**Try it:** From the records below, set down exactly the lines starting with the line that contains "Inductive flag_value := TStr" and going on through the line that contains "TStr s => s". Nothing else is wanted.
++++ Extracted data ++++
(* ===== verification/CommandLine.v ===== *)
(** The command line (src/cmd/ktranslate/main.go): the flags of all packages, how they become the
    configuration ([applyFlags]), the modes ([applyMode]) and how [main] puts the two together with a
    configuration file.

    Flags arrive as the [flag] package has parsed them.  Floats as text, the file system, the environment
    and the library that merges configurations are parameters. *)
From Stdlib Require Import Floats.SpecFloat.
From S2P Require Import Prelude GoStrings.
From S2P Require Import KtHelpers.
From S2P Require Import Config.
Local Open Scope Z_scope.
Local Open Scope config_scope.

(** ** Flags *)

(** The value of a flag, by its type.  A float is its text. *)
Inductive flag_value := TStr (s : string) | TInt (z : Z) | TBool (b : bool) | TFloat (text : string) | TList (l : list string) (sep : string).

(** [f.Value.String()]. *)
Definition value_String (v : flag_value) : string :=
  match v with
  | TStr s => s
  | TInt z => Itoa z
  | TBool b => if b then "true" else "false"
  | TFloat t => t
  | TList l sep => Join l sep
  end.

Definition AndToken : string := " and ".

Section Declared.
Variable LookupEnv : string → option string.

(** The flags that packages declare, with their defaults. *)
Definition main_flags : list (string * flag_value) := [
  ("listen", TStr "127.0.0.1:8081"); ("mapping", TStr ""); ("udrs", TStr ""); ("geo", TStr ""); ("asn", TStr ""); ("dns", TStr "");
  ("threads", TInt 1); ("input_threads", TInt 1); ("max_threads", TInt 1); ("format", TStr "flat_json"); ("format_rollup", TStr "");
  ("format_metric", TStr ""); ("compression", TStr "none"); ("sinks", TStr "stdout"); ("max_flows_per_message", TInt 10000);
  ("rollup_interval", TInt 0); ("tee_flow", TStr ""); ("rollup_and_alpha", TBool false);
  ("sample_rate", TInt (LookupEnvInt LookupEnv "KENTIK_SAMPLE_RATE" 1)); ("max_before_sample", TInt 1); ("api_devices", TStr ""); ("snmp", TStr "");
  ("snmp_discovery", TBool false); ("kentik_email", TStr ""); ("kentik_plan", TInt 0); ("api_root", TStr "https://api.kentik.com");
  ("ssl_cert_file", TStr ""); ("ssl_key_file", TStr ""); ("tag_map_type", TStr ""); ("vpc", TStr (LookupEnvString LookupEnv "KENTIK_VPC" ""));
  ("nf.source", TStr ""); ("tee_logs", TBool false); ("application_map", TStr ""); ("syslog.source", TStr ""); ("http.source", TBool false);
  ("enricher", TStr ""); ("config", TStr ""); ("generate-config", TBool false)].
Definition km_flags : list (string * flag_value) := [
  ("km_value_map", TStr "")].
Definition config_flags : list (string * flag_value) := [
  ("config_provider", TStr "")].
Definition file_flags : list (string * flag_value) := [
  ("file_out", TStr "./"); ("file_on", TBool false); ("file_flush_sec", TInt 60)].
Definition net_flags : list (string * flag_value) := [
  ("net_server", TStr ""); ("net_protocol", TStr "udp")].
Definition http_flags : list (string * flag_value) := [
  ("http_url", TStr "http://localhost:8086/write?db=kentik"); ("http_log_url", TStr "http://localhost:8088/services/collector/event");
  ("http_insecure", TBool false); ("http_timeout_sec", TInt 30); ("http_header", TList [] ",")].
Definition pubsub_flags : list (string * flag_value) := [
  ("gcp_pubsub_project_id", TStr ""); ("gcp_pubsub_topic", TStr "")].
Definition prom_sink_flags : list (string * flag_value) := [
  ("prom_listen", TStr "127.0.0.1:8083"); ("prom_remote_write", TStr "")].
Definition kafka_flags : list (string * flag_value) := [
  ("kafka_topic", TStr ""); ("bootstrap.servers", TStr ""); ("kafka_security_protocol", TStr "PLAINTEXT"); ("kafka_sasl_mechanism", TStr "");
  ("kafka_sasl_username", TStr ""); ("kafka_sasl_password", TStr ""); ("kafka_kerberos_service_name", TStr "kafka");
  ("kafka_kerberos_realm", TStr ""); ("kafka_kerberos_config_path", TStr "/etc/krb5.conf"); ("kafka_kerberos_keytab_path", TStr "");
  ("kafka_kerberos_principal", TStr ""); ("kafka_kerberos_disable_pafx_fast", TBool false); ("kafka_ssl_ca_file", TStr "");
  ("kafka_ssl_cert_file", TStr ""); ("kafka_ssl_key_file", TStr ""); ("kafka_ssl_insecure", TBool false); ("kafka_required_acks", TInt 1);
  ("kafka_compression", TStr "none"); ("kafka_max_message_bytes", TInt 1000000); ("kafka_retry_max", TInt 3); ("kafka_flush_frequency", TInt 100);
  ("kafka_flush_messages", TInt 100); ("kafka_flush_bytes", TInt 65536)].
Definition kentik_flags : list (string * flag_value) := [
  ("kentik_relay_url", TStr "")].
Definition gcloud_flags : list (string * flag_value) := [
  ("gcloud_bucket", TStr ""); ("gcloud_prefix", TStr "/kentik"); ("gcloud_content_type", TStr "application/json"); ("gcloud_flush_sec", TInt 60)].
Definition ddog_flags : list (string * flag_value) := [
  ("ddog_url", TStr "https://api.datadoghq.com/api/v2/series")].
Definition s3_flags : list (string * flag_value) := [
  ("s3_bucket", TStr ""); ("s3_prefix", TStr "/kentik"); ("s3_flush_sec", TInt 60); ("s3_assume_role_arn", TStr ""); ("s3_region", TStr "us-east-1");
  ("ec2_instance_profile", TBool false); ("assume_role_or_instance_profile_interval_seconds", TInt 900); ("s3_endpoint", TStr "");
  ("s3_signing_region", TStr "")].
Definition nr_flags : list (string * flag_value) := [
  ("nr_account_id", TStr (LookupEnvString LookupEnv "NR_ACCOUNT_ID" "")); ("nr_estimate_only", TBool false);
  ("nr_region", TStr (LookupEnvString LookupEnv "NR_REGION" "")); ("nr_check_json", TBool false)].
Definition api_flags : list (string * flag_value) := [
  ("api_device_file", TStr "")].
Definition rollup_flags : list (string * flag_value) := [
  ("rollups", TList [] AndToken); ("rollup_key_join", TStr "^"); ("rollup_top_k", TInt 10); ("rollup_keep_undefined", TBool false)].
Definition netflow_flags : list (string * flag_value) := [
  ("netflow_version", TStr "ipfix")].
Definition redis_flags : list (string * flag_value) := [
  ("redis.addr", TStr "localhost:6379"); ("redis.password", TStr ""); ("redis.db", TInt 0); ("redis.key_prefix", TStr "");
  ("redis.ttl.sec", TInt 60)].
Definition otel_flags : list (string * flag_value) := [
  ("otel.endpoint", TStr ""); ("otel.protocol", TStr "stdout"); ("otel.tls_cert", TStr ""); ("otel.tls_key", TStr ""); ("otel.root_ca", TStr "");
  ("otel.no_block", TBool false)].
Definition prom_flags : list (string * flag_value) := [
  ("info_collector", TBool false); ("prom_seen", TInt 4)].
Definition snmp_format_flags : list (string * flag_value) := [
  ("snmp.format.conf", TStr "")].
Definition elastic_flags : list (string * flag_value) := [
  ("elastic.action", TStr "index")].
Definition influx_flags : list (string * flag_value) := [
  ("influxdb_measurement_prefix", TStr ""); ("influxdb_namespace_token", TStr ":")].
Definition baseserver_flags : list (string * flag_value) := [
  ("service_name", TStr ""); ("log_level", TStr "info"); ("stdout", TBool false); ("metrics", TStr "none"); ("metalisten", TStr "localhost:0");
  ("olly_dataset", TStr ""); ("olly_write_key", TStr "")].
Definition flow_flags : list (string * flag_value) := [
  ("nf.addr", TStr "0.0.0.0"); ("nf.port", TInt 9995); ("nf.reuserport", TBool false); ("nf.workers", TInt 2); ("nf.queuesize", TInt 10000);
  ("nf.message.fields", TStr FlowDefaultFields); ("nf.prom.listen", TStr ""); ("nf.mapping", TStr "")].
Definition syslog_flags : list (string * flag_value) := [
  ("syslog.udp", TBool true); ("syslog.tcp", TBool true); ("syslog.unix", TBool false); ("syslog.format", TStr "Automatic");
  ("syslog.threads", TInt 1)].
Definition http_input_flags : list (string * flag_value) := [
  ("http.remote_ip", TStr "")].
Definition gcp_flags : list (string * flag_value) := [
  ("gcp.project", TStr ""); ("gcp.sub", TStr ""); ("gcp.sample", TFloat "1")].
Definition aws_flags : list (string * flag_value) := [
  ("iam_role", TStr ""); ("sqs_name", TStr ""); ("aws_regions", TStr "us-east-1");
  ("aws_lambda", TBool (LookupEnvBool LookupEnv "AWS_IS_LAMBDA" false)); ("aws_local_file", TStr "")].
Definition snmp_flags : list (string * flag_value) := [
  ("snmp_dump_mibs", TBool false); ("flow_only", TBool false); ("snmp_json2yaml", TStr ""); ("snmp_do_walk", TStr "");
  ("snmp_walk_oid", TStr ".1.3.6.1.2.1"); ("snmp_walk_format", TStr ""); ("snmp_out_file", TStr ""); ("snmp_poll_now", TStr "");
  ("snmp_discovery_min", TInt 0); ("snmp_discovery_on_start", TBool false); ("snmp_validate", TBool false); ("snmp_walk_file", TStr "")].
Definition tag_flags : list (string * flag_value) := [
  ("tag_map", TStr ""); ("geo_city_map", TStr ""); ("geo_region_map", TStr "")].
Definition filter_flags : list (string * flag_value) := [
  ("filters", TList [] AndToken)].
Definition stitch_flags : list (string * flag_value) := [
  ("stitch.buffer.len", TInt 10000); ("stitch.enable", TBool false)].
Definition declared : list (string * flag_value) :=
  main_flags ++ km_flags ++ config_flags ++ file_flags ++ net_flags ++ http_flags ++ pubsub_flags ++ prom_sink_flags ++ kafka_flags ++
  kentik_flags ++ gcloud_flags ++ ddog_flags ++ s3_flags ++ nr_flags ++ api_flags ++ rollup_flags ++ netflow_flags ++ redis_flags ++ otel_flags ++
  prom_flags ++ snmp_format_flags ++ elastic_flags ++ influx_flags ++ baseserver_flags ++ flow_flags ++ syslog_flags ++ http_input_flags ++
  gcp_flags ++ aws_flags ++ snmp_flags ++ tag_flags ++ filter_flags ++ stitch_flags.
End Declared.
++++
**Answer for this exercise:**
Inductive flag_value := TStr (s : string) | TInt (z : Z) | TBool (b : bool) | TFloat (text : string) | TList (l : list string) (sep : string).

(** [f.Value.String()]. *)
Definition value_String (v : flag_value) : string :=
  match v with
  | TStr s => s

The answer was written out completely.